Community members were given time to speak directly to the board, with many raising concerns about public trust, transparency issues, and even workplace violence within the hospital.
Dennis Knox took over as Memorial Medical’s interim CEO after John Harris’s retirement just weeks after the New Mexico Department of Justice announced their investigation into the hospital. While Knox wouldn’t speak in-depth about the ongoing legal disputes, he did express optimism regarding the lease dispute.
“We have special working sessions that I’ve called with the city, the county, and the hospital to look into the asset purchase agreement. It’s a 40-year agreement and we’re in year 21 of the 40-year agreement. So, we’re trying to bring it current and contemporize it, and make sure that our reporting obligations meet the standards of 2024 and not 2004,” Knox said. “We are working collaboratively with the AG’s office, and I aspiringly want this to end soon. And I think we can move forward afterward.”
Additionally, Knox said that the public meetings are important for building partnerships between the medical center and the community it serves.
“We can always be better. We want to better serve the community. We want to meet the needs of the community. And we can only do that if we have the transparency to have the public be able to come to us with their needs and wants.”
One of the community members at the meeting was Yolanda Diaz, founder of CARE Las Cruces, a nonprofit that assists cancer patients with non-medical expenses and basic living needs. Diaz said she’s been calling for an investigation into MMC since 2021 regarding the hospital’s billing practices and allegedly turning away cancer patients, and said that she was hoping for more solutions to be presented by the hospital’s board.
“I wanted to see what they were going to say in the board meeting. I knew that they were going to have a presentation. What exactly was going to be in there? Were they going to be offering solutions to the issues that I had reported? I didn’t see that here today. But I sure hope, like I’ve said many times, all the stakeholders have to come back to the table, and they truly need to have a written policy, a written guideline that really addresses these issues that allows for action to be taken.”

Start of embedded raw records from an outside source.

(** * oid4vc-core: the Result container, the error normalizer and the
      DynamoDB key-value wrapper

    A shallow embedding of [lib/utils/errorUtils.ts], [lib/utils/result.ts]
    and [lib/dynamodb/DynamoDB.ts].

    The TypeScript code is untyped at run time, so the embedding works on
    JavaScript values: primitives and references into a heap of objects.
    Object identity is the heap address; a [new] expression appends to the
    heap.  Code that may throw lives in a small state-and-exception monad
    over the heap.

    Modelled fragment of the host language: data objects only (no accessor
    properties, no proxies, no boxed primitives); numbers are NaN, the two
    infinities and the integers; strings are sequences of one-byte code
    units; every callback terminates and every awaited promise is settled.

    The serializer [JSON.stringify] is transcribed for plain data.  It does
    not call [toJSON] methods, prints every integer in plain decimal and has
    no bound on the nesting, where the host calls the method, switches to
    exponent notation from 1e21 on (and holds integers exactly only up to
    2^53 - 1) and overflows its call stack on very deep data.  So what is
    stated of the text it gives is stated for values from which no [toJSON]
    method can be reached ([Graph.plain_data], [Data.denotes]), for safe
    integers ([Data.safe_integer]) and for nesting up to
    [Data.nesting_limit]; and what is stated of the faults that leave the
    wrappers is stated relative to what [convertToError] does on the value
    that was thrown, whatever makes it raise. *)

From Stdlib Require Import ZArith String Ascii List DecimalString Lia.
From Stdlib Require HexadecimalString Strings.Byte DecimalN DecimalPos.
From stdpp Require Import gmap strings list sorting.

Open Scope string_scope.
Open Scope list_scope.

(** ** JavaScript values, heap and completions *)

Module JS.

Inductive number :=
| NaN
| Infinity (negative : bool)
| Int (z : Z).

Abbreviation addr := nat.

Inductive value :=
| VUndefined
| VNull
| VBool (b : bool)
| VNumber (n : number)
| VString (s : string)
| VBigInt (z : Z)
| VSymbol (description : string)
| VRef (a : addr).

(** State of a settled promise. *)
Inductive settled :=
| Fulfilled (v : value)
| Rejected (reason : value).

(** Heap objects.  [props] lists the own enumerable string-keyed properties
    in creation order.  An [Error] keeps its [message] apart because the
    property is not enumerable.  A [Result] has the two public fields its
    constructor declares, [value] then [error]. *)
Inductive obj :=
| OPlain (props : list (string * value))
| OArray (elems : list value)
| OError (message : string) (props : list (string * value))
| OResult (value error : value)
| OPromise (state : settled)
| OFunction.

Abbreviation heap := (list obj).

(** ToBoolean *)
Definition truthy (v : value) : bool :=
  match v with
  | VUndefined | VNull => false
  | VBool b => b
  | VNumber NaN => false
  | VNumber (Infinity _) => true
  | VNumber (Int z) => negb (z =? 0)%Z
  | VString s => negb (String.eqb s EmptyString)
  | VBigInt z => negb (z =? 0)%Z
  | VSymbol _ => true
  | VRef _ => true
  end.

(** [x === undefined] *)
Definition is_undefined (v : value) : bool :=
  match v with VUndefined => true | _ => false end.

(** Completion of a statement or call: normal with a result, or abrupt with
    the thrown value. *)
Inductive completion (A : Type) :=
| Normal (a : A)
| Throw (e : value).
Arguments Normal {A} a.
Arguments Throw {A} e.

Definition M (A : Type) : Type := heap -> completion A * heap.

Definition ret {A} (a : A) : M A := fun h => (Normal a, h).

Definition bind {A B} (m : M A) (k : A -> M B) : M B :=
  fun h =>
    match m h with
    | (Normal a, h') => k a h'
    | (Throw e, h') => (Throw e, h')
    end.

Definition throw {A} (e : value) : M A := fun h => (Throw e, h).

(** [try { body } catch (e) { handler }] *)
Definition try_catch {A} (body : M A) (handler : value -> M A) : M A :=
  fun h =>
    match body h with
    | (Normal a, h') => (Normal a, h')
    | (Throw e, h') => handler e h'
    end.

(** [new]: the fresh object gets the next address. *)
Definition alloc (o : obj) : M value :=
  fun h => (Normal (VRef (List.length h)), h ++ [o]).

Definition load (v : value) (h : heap) : option obj :=
  match v with
  | VRef a => h !! a
  | _ => None
  end.

(** A callable: arguments in, completion out. *)
Definition jsfun := list value -> M value.

(** [v instanceof Error] *)
Definition instanceof_Error (v : value) (h : heap) : bool :=
  match load v h with
  | Some (OError _ _) => true
  | _ => false
  end.

(** [v instanceof Result] *)
Definition instanceof_Result (v : value) (h : heap) : bool :=
  match load v h with
  | Some (OResult _ _) => true
  | _ => false
  end.

(** [new Error(message)]: an absent message leaves the empty default. *)
Definition new_Error (message : option string) : M value :=
  alloc (OError (default EmptyString message) []).

Definition new_TypeError (message : string) : M value :=
  alloc (OError message []).

(** *** Promises *)

(** Resolving with a promise adopts its state. *)
Definition resolve (v : value) (h : heap) : settled :=
  match load v h with
  | Some (OPromise st) => st
  | _ => Fulfilled v
  end.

Diaz said that amid all the legal disputes and transparency issues, her hope is that members of the community will be able to get treatment when they need it, without having to worry about being turned away.

“What the administration did to allow for these services to not be accessed, and actually write it into policy – that I find seriously unforgivable, because I know that this is almost 10 years of that,” Diaz said. “I [want] to see that corrected, whatever it takes. And at the end of the day, you’re going to have to put some money into this, and who’s going to pay for it?”
As MMC continues community dialogue and solving its legal disputes, community members are watching closely, hoping that actions taken will result in a healthier medical landscape for citizens and medical providers alike.